Custom segments in Power BI

If you haven’t done so already, go ahead and download our free Power BI template for GA data extracted through SCITYLANA.

If you are not a SCITYLANA user, you can download a Power BI Desktop file with demo data here (requires Power BI Desktop).

Here is an overview of the main segmentation options once you have loaded your data into the template:

  • Date range selectors
  • Slicers
  • Multi-level filters
  • Calculated columns

SegmentsFilters

Date range selectors

You can add as many slicers as you like directly to your dashboard (i.e. none of these limitations), and you can choose between different types of slicer, including date range selectors.

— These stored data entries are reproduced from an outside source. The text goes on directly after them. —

(* ===== verification/UpgradeSpec.v ===== *)
(** * Upgrading a database that is in use

    From whatever revision a database stands at, the upgrade succeeds, keeps
    what is in the rows, and arrives at the schema of the models. *)

From S2P Require Import Prelude Json Ddl DdlFacts Naming Revisions Models MigrationFacts History UpgradeSteps.
From Stdlib Require QArith Qcanon.
#[local] Open Scope Z_scope.

(** ** The schema of the models *)

(** 202605120001 and 202605280001 gave checks names the convention was applied
    to once more. *)
Definition undouble (t n : string) : string :=
  let doubled := join_names ["ck"; t; "ck"; t; ""] in
  if String.prefix doubled n
  then join_names ["ck"; t; String.substring (String.length doubled) (String.length n) n]
  else n.

Definition undoubled (t : string) (tb : table) : table :=
  Table (columns tb) (list_to_map (map (fun nk => (undouble t (fst nk), snd nk)) (map_to_list (constraints tb)))).

(** The schema has the tables, columns, constraints and indexes the models
    declare, and no others. *)
Definition implements_models (s : schema) : Prop :=
  map_imap (fun t tb => Some (undoubled t tb)) (tables s) = metadata_tables metadata /\
  indexes s = metadata_indexes metadata.

(** ** What the rows keep along the way *)

(** The name a table has today, and the columns a revision drops. *)
Definition now_named (t : string) : string := if String.eqb t "trigger_records" then "trigger_events" else t.

Definition lost (t c : string) : bool :=
  String.eqb t "users" && str_in c ["terms_version_accepted"; "terms_accepted_at"].

Section Tracking.
Context (k : nat) (s s' : schema).

(** The statements of revision [k] bring the owners in [t] from a table that
    had them. *)
Definition owners_from (t : string) : option string :=
  find (fun t0 => has_table s t0 && is_some (column_of s t0 "owner_user_id") &&
                  bool_decide (track (upgrade (revision_at k)) t0 "owner_user_id" = Some t)) OWNED.

Definition owners_tracked (fresh : list string) : bool :=
  forallb (fun t => negb (has_table s' t) || str_in t fresh || is_some (owners_from t)) OWNED.

Definition users_tracked : bool :=
  if has_table s "users"
  then has_table s' "users" && is_some (column_of s "users" "id") &&
       bool_decide (track (upgrade (revision_at k)) "users" "id" = Some "users")
  else negb (has_table s' "users").

Definition keeps_columns : bool :=
  all_of (tables s) (fun t tb => all_of (columns tb) (fun c _ =>
    lost t c || bool_decide (track (upgrade (revision_at k)) t c = Some (now_named t)))).
End Tracking.

(** The tables with owners a revision creates. *)
Definition fresh_owned (k : nat) : list string :=
  match k with 0%nat => ["notifications"; "trade_intents"; "trigger_records"] | 3%nat => ["twap_slices"] | _ => [] end.

(** The accounts come with revision 7, and with revision 10 the schema itself
    sees to the owners. *)
Definition tracking_facts (k : nat) (s s' : schema) : bool :=
  (Nat.eqb k 7 || Nat.ltb 9 k || (owners_tracked k s s' (fresh_owned k) && users_tracked k s s')) && keeps_columns k s.

Definition head_facts (s : schema) : bool :=
  negb (has_table s "trigger_records") &&
  (bool_decide (map_imap (fun t tb => Some (undoubled t tb)) (tables s) = metadata_tables metadata) &&
   bool_decide (indexes s = metadata_indexes metadata)).

Lemma tracking_pass : along tracking_facts head_facts 0 history empty_schema = true.
Proof. vm_compute. reflexivity. Qed.

Lemma tracking_at k : (k < 18)%nat -> tracking_facts k (schema_before k) (schema_before (S k)) = true.
Proof. exact (proj1 (pass _ _ tracking_pass) k). Qed.

Lemma tracking k :
  (k <= 9)%nat -> k <> 7%nat ->
  owners_tracked k (schema_before k) (schema_before (S k)) (fresh_owned k) = true /\
  users_tracked k (schema_before k) (schema_before (S k)) = true.
Proof.
  intros Hk Hne. pose proof (tracking_at k ltac:(lia)) as H. unfold tracking_facts in H.
  apply andb_true_iff in H as [H _]. rewrite (proj2 (Nat.eqb_neq k 7) Hne), (proj2 (Nat.ltb_ge 9 k) Hk) in H.
  by apply andb_true_iff in H.
Qed.

Lemma head_schema :
  implements_models (schema_before 18) /\ has_table (schema_before 18) "trigger_records" = false.
Proof.
  pose proof (proj2 (pass _ _ tracking_pass)) as H. unfold head_facts in H.
  apply andb_true_iff in H as [Hn H]. apply andb_true_iff in H as [Ht Hi].
  apply bool_decide_eq_true in Ht, Hi. apply negb_true_iff in Hn. exact (conj (conj Ht Hi) Hn).
Qed.

Section Owners.
Context (now : Z) (luser : option Z) (k : nat) (d d' : data).
Hypothesis Hrun :
  run now (upgrade (revision_at k)) (Database (schema_before k) d) = Ok (Database (schema_before (S k)) d').

Lemma owner_still_known owner :
  users_tracked k (schema_before k) (schema_before (S k)) = true -> owner_known luser (schema_before k) d owner -> owner_known luser (schema_before (S k)) d' owner.
Proof.
  unfold users_tracked, owner_known. fold (has_table (schema_before k) "users") (has_table (schema_before (S k)) "users").
  destruct (has_table (schema_before k) "users").
  - rewrite !andb_true_iff. intros [[-> Hc] Htr]. apply bool_decide_eq_true in Htr.
    destruct (run_values now _ _ _ "users" "id" "users" Hrun) as [Hv _]; cbn [db_schema db_data] in *.
    + destruct (column_of (schema_before k) "users" "id"); [by eexists|discriminate Hc].
    + exact Htr.
    + by rewrite Hv.
  - intros ->%negb_true_iff. done.
Qed.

Simply select the Slicer icon, then drag & drop the relevant field onto the Slicer visual.

SegmentsDate

If you drag the Date field onto the visual, Power BI will automatically turn the slicer into a date range selector. You can switch between different types such as relative period, fixed period or lists with weeks, months, quaters and years.

SegmentsDateVersions

Dimension slicers

Suppose you want to zoom in on visitors who entered your site through Paid Search, used a mobile or tablet device to browse your content, was situated in Copenhagen and had never visited your site before.

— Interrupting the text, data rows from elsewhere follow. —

(** * Transcript coder: chunking, response parsing and highlighting

    A shallow embedding of [app.py] (the Tkinter / Azure OpenAI transcript
    coder) together with the properties its specification states about the
    chunker, the response parser, the quote highlighter and the orchestrating
    pipeline.

    Python [str] values are modelled as [string] (sequences of 8-bit
    characters); [len], [strip], [lower] and [upper] are the ASCII fragment of
    the Python operations.  Python [int] values are modelled as [Z]. *)

From Stdlib Require Import String Ascii List ZArith Lia Bool.
From Stdlib Require Import Decimal DecimalString SpecFloat.
Import ListNotations.

Open Scope string_scope.
Open Scope Z_scope.

(** ** Python string primitives used by the program *)

Module PyStr.

Definition newline : ascii := "010"%char.

(** The separator ["\n"]. *)
Definition nl : string := String newline EmptyString.

(** [len(s)] *)
Definition len (s : string) : Z := Z.of_nat (String.length s).

(** [sep.join(parts)] *)
Definition join (sep : string) (parts : list string) : string :=
  String.concat sep parts.

(** [s.split(c)] for a one-character separator: the result is never empty,
    [''.split(c) == ['']]. *)
Fixpoint split_on (c : ascii) (s : string) : list string :=
  match s with
  | EmptyString => [EmptyString]
  | String a s' =>
      if Ascii.eqb a c then EmptyString :: split_on c s'
      else match split_on c s' with
           | h :: t => String a h :: t
           | [] => [String a EmptyString]
           end
  end.

(** Truth value of a string: [bool(s)]. *)
Definition truthy (s : string) : bool :=
  match s with EmptyString => false | String _ _ => true end.

(** [c.isspace()] on the ASCII range: TAB, LF, VT, FF, CR, the four
    separators FS, GS, RS, US and the blank. *)
Definition isspace (c : ascii) : bool :=
  let n := nat_of_ascii c in
  ((9 <=? n)%nat && (n <=? 13)%nat) || ((28 <=? n)%nat && (n <=? 32)%nat).

Fixpoint lstrip (s : string) : string :=
  match s with
  | EmptyString => EmptyString
  | String a s' => if isspace a then lstrip s' else s
  end.

Fixpoint rstrip (s : string) : string :=
  match s with
  | EmptyString => EmptyString
  | String a s' =>
      match rstrip s' with
      | EmptyString => if isspace a then EmptyString else String a EmptyString
      | r => String a r
      end
  end.

(** [s.strip()] *)
Definition strip (s : string) : string := rstrip (lstrip s).

Definition lower_char (c : ascii) : ascii :=
  let n := nat_of_ascii c in
  if ((65 <=? n)%nat && (n <=? 90)%nat) then ascii_of_nat (n + 32) else c.

Definition upper_char (c : ascii) : ascii :=
  let n := nat_of_ascii c in
  if ((97 <=? n)%nat && (n <=? 122)%nat) then ascii_of_nat (n - 32) else c.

Would that be possible…? Absolutely!

Simply pull in the dimensions you need, turn them into slicers and select the relevant values.

SegmentsDimensions

Notice the logic behind these selections. Values selected across slicers are joined with AND logic (e.g. “Display” AND “Copenhagen”). Values selected within the same slicer are joined with OR logic (e.g. “mobile” OR “tablet”).

Multi-level filters

Multi-level filters work basically the same way as slicers. The difference is you can specify which report level they should affect. To do so, pull in the filter dimension to either the visual-level, page-level or report-level area under FILTERS:

SegmentMultiLevel

To some extent, you can also define filtering levels for date range selectors and slicers. By default a slicer will affect the entire page – however,  you can overrule this setting by clicking Edit interactions of the Home ribbon (learn more here).

Calculated columns

Suppose you want to build a new variable, which doesn’t already exist in GA. Suppose you want to recode the deviceCategory dimension so that it only has two values instead of three:

SegmentsRecode

You can do this by adding a conditional column in Power BI using DAX in much the same way as you would do in Excel.

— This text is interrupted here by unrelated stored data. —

(** * SotN-Randomizer: relic search orchestration, solution minimization
      and rendering ([src/util.js])

    A shallow embedding of [randomizeRelics], [workerCountFromCores],
    [minifySolution], [simplifySolution], [collectAbilities],
    [pruneSubsets], [collapseSolution], [renderNode] and
    [renderSolutions], with the properties the specification states
    about them. *)

From Stdlib Require Import ZArith QArith Qround Ascii String List Lia.
From stdpp Require Import gmap strings list sorting.

Set Warnings "-register-all,-clear-no-such-hyp".

Local Open Scope string_scope.
Local Open Scope list_scope.
Local Open Scope Z_scope.

(** ** Worker count *)

(** [Math.max(Math.floor(3 * cores / 4), 1)]: the quotient is a real
    division, floored afterwards. *)
Definition workerCountFromCores (cores : Z) : Z :=
  Z.max (Qfloor (Qdiv (Qmult (inject_Z 3) (inject_Z cores)) (inject_Z 4))) 1.

(** ** The orchestrator: [randomizeRelics] *)

Module Orchestrator.

(** The [error] field of a worker reply after [JSON.parse]: a boolean,
    [null], or a serialised [Error] object. *)
Inductive ErrorField : Type :=
| ErrBool (b : bool)
| ErrNull
| ErrObject (name message stack : string).

(** A parsed worker reply.  [error = None] means that the reply has no
    [error] key; [nonce = None] that it has no [nonce]; [payload] is the
    rest of the reply. *)
Record WorkerResult : Type := mkResult {
  error : option ErrorField;
  done : bool;
  nonce : option Z;
  payload : string
}.

(** ['error' in r] *)
Definition hasErrorKey (r : WorkerResult) : bool :=
  match error r with Some _ => true | None => false end.

(** Truthiness of [r.error]. *)
Definition errorTruthy (r : WorkerResult) : bool :=
  match error r with
  | Some (ErrBool b) => b
  | Some (ErrObject _ _ _) => true
  | Some ErrNull | None => false
  end.

(** [typeof(r.error) !== 'boolean'] *)
Definition errorNotBoolean (r : WorkerResult) : bool :=
  match error r with Some (ErrBool _) => false | _ => true end.

(** [a < b] on two possibly missing numbers: a comparison with
    [undefined] is false. *)
Definition jsLt (a b : option Z) : bool :=
  match a, b with
  | Some x, Some y => x <? y
  | _, _ => false
  end.

(** What a [throw] carries. *)
Inductive Thrown : Type :=
| ThrownError (name message stack : string)
| ThrownValue (e : ErrorField)
| TypeError.

(** The data a bootstrap message adds, already serialised. *)
Record Bootstrap : Type := mkBootstrap {
  options : string;
  version : string;
  seed : string;
  removed : string
}.

(** Messages posted to a worker. *)
Inductive Message : Type :=
| LoadMsg (url : string)
| RelicsMsg (nonce : Z) (rounds : Z) (bootstrap : option Bootstrap)
| CancelMsg.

Simply right-click on the Scitylana table under FIELDS and select New column:

SegmentsNewCol

Now the DAX formula bar will appear:

SegmentsFormulaBar

Enter the following text:

deviceCategory NEW =
IF ( Scitylana[deviceCategory] = "desktop", "desktop", "mobile/tablet" )

… which reads: If the deviceCategory variable equals “desktop”, then “desktop”, otherwise “mobile/tablet”.

And that’s it!

You have successfully created a new column which you can use as a slicer or as input in a chart:

SegmentChart

[Download a demo Power BI file with all DAX examples in this post.]

More advanced segments

The IF() function is great if you only have a few items in your conditional expression. If you have many, however, you can take advantage of the SWITCH() function. With this function you avoid writing complex nested IF() expressions.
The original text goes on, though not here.